[Opening Given records section]

Lemma scale_div prec k :
  (k ≤ prec ≤ 6)%nat →
  f_div (f_of_Z (10 ^ Z.of_nat prec)) (f_of_Z (10 ^ Z.of_nat k)) = f_of_Z (10 ^ (Z.of_nat prec - Z.of_nat k)).
Proof.
  intros H. do 7 (destruct prec as [|prec]; [do 7 (destruct k as [|k]; [lia || by vm_compute|]); lia|]). lia.
Qed.

Lemma fraction_digits s u unit r :
  all_digits s → s ≠ [] → (length s ≤ 15)%nat → is_unit u unit →
  fraction ("."%char :: s ++ u ++ r) = (read_digits 0 s, f_of_Z (10 ^ Z.of_nat (length s)), true, u ++ r).
Proof.
  intros Hs Hne Hl Hu. unfold fraction. rewrite decide_True by done.
  pose proof (leadingFraction_digits 0 0 s (u ++ r) Hs (unit_no_digit _ _ _ Hu) ltac:(lia) ltac:(cbn; lia)) as H.
  change (10 ^ Z.of_nat 0) with 1 in H. rewrite H. cbn [Nat.add].
  replace (length (s ++ u ++ r) =? length (u ++ r))%nat with false; [done|].
  symmetry. apply Nat.eqb_neq. rewrite (length_app s). destruct s; [done|cbn; lia].
Qed.

(** A number of [10^-prec] units written with [fmtFrac] and [fmtInt] is read back exactly. *)
Lemma component_frac prec v u unit :
  (prec ≤ 6)%nat → unit = 10 ^ Z.of_nat prec → 0 < v < Second → is_unit u unit →
  component (let '(acc, n) := fmtFrac prec v u in fmtInt n acc) = Some (v, []).
Proof.
  intros Hp -> Hv Hu. unfold fmtFrac, fmtInt, Second, Millisecond in *. set (b := 10 ^ Z.of_nat prec) in *.
  destruct (frac_digits_spec prec v u) as (ds & -> & Hd & Hl & Hz & Hr). fold b in Hz, Hr |- *.
  assert (1 ≤ b) by (unfold b; pose proof (Z.pow_pos_nonneg 10 (Z.of_nat prec)); lia).
  assert (0 ≤ v / b ≤ v) as Hq by (split; [apply Z.div_pos; lia|apply Z.div_le_upper_bound; nia]).
  assert (v / b ≤ 2 ^ 63 / b) by (apply Z.div_le_mono; lia).
  pose proof (Z.div_mod v b ltac:(lia)) as Hdm. pose proof (Z.mod_pos_bound v b ltac:(lia)).
  destruct (v mod b =? 0) eqn:E; cbn [negb].
  - apply Z.eqb_eq in E. rewrite (proj2 Hz E). cbn [app]. rewrite <- (app_nil_r u).
    rewrite (component_int _ _ _ b) by (done || unfold int64_max; lia). do 2 f_equal. lia.
  - apply Z.eqb_neq in E. rewrite <- (app_nil_r u).
    assert (ds ≠ []) by (by rewrite Hz).
    rewrite (component_spec _ _ (read_digits 0 ds) (f_of_Z (10 ^ Z.of_nat (length ds))) true u [] b);
      [|unfold int64_max; lia|by intros ? [= <-]|apply (fraction_digits _ _ b); done || lia|done|done].
    unfold scaled. rewrite Z.gtb_ltb. rewrite (proj2 (Z.ltb_ge _ _)) by done.
    pose proof (Z.pow_pos_nonneg 10 (Z.of_nat prec - Z.of_nat (length ds)) ltac:(lia) ltac:(lia)).
    assert (v mod b ≤ v) by (apply Z.mod_le; lia).
    assert (0 < read_digits 0 ds) by nia. replace (_ >? 0) with true by lia.
    unfold b. rewrite scale_div by lia. fold b.
    rewrite f_mul_exact by lia. rewrite Hr, f_trunc_exact by lia.
    replace (_ >? 2 ^ 63) with false by lia. cbn. do 2 f_equal. lia.
Qed.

[Closing Given records section]

Work instructions: Filter the lines above, keeping and copying those that contain "false".

Problem solution:
  replace (length (s ++ u ++ r) =? length (u ++ r))%nat with false; [done|].
    replace (_ >? 2 ^ 63) with false by lia. cbn. do 2 f_equal. lia.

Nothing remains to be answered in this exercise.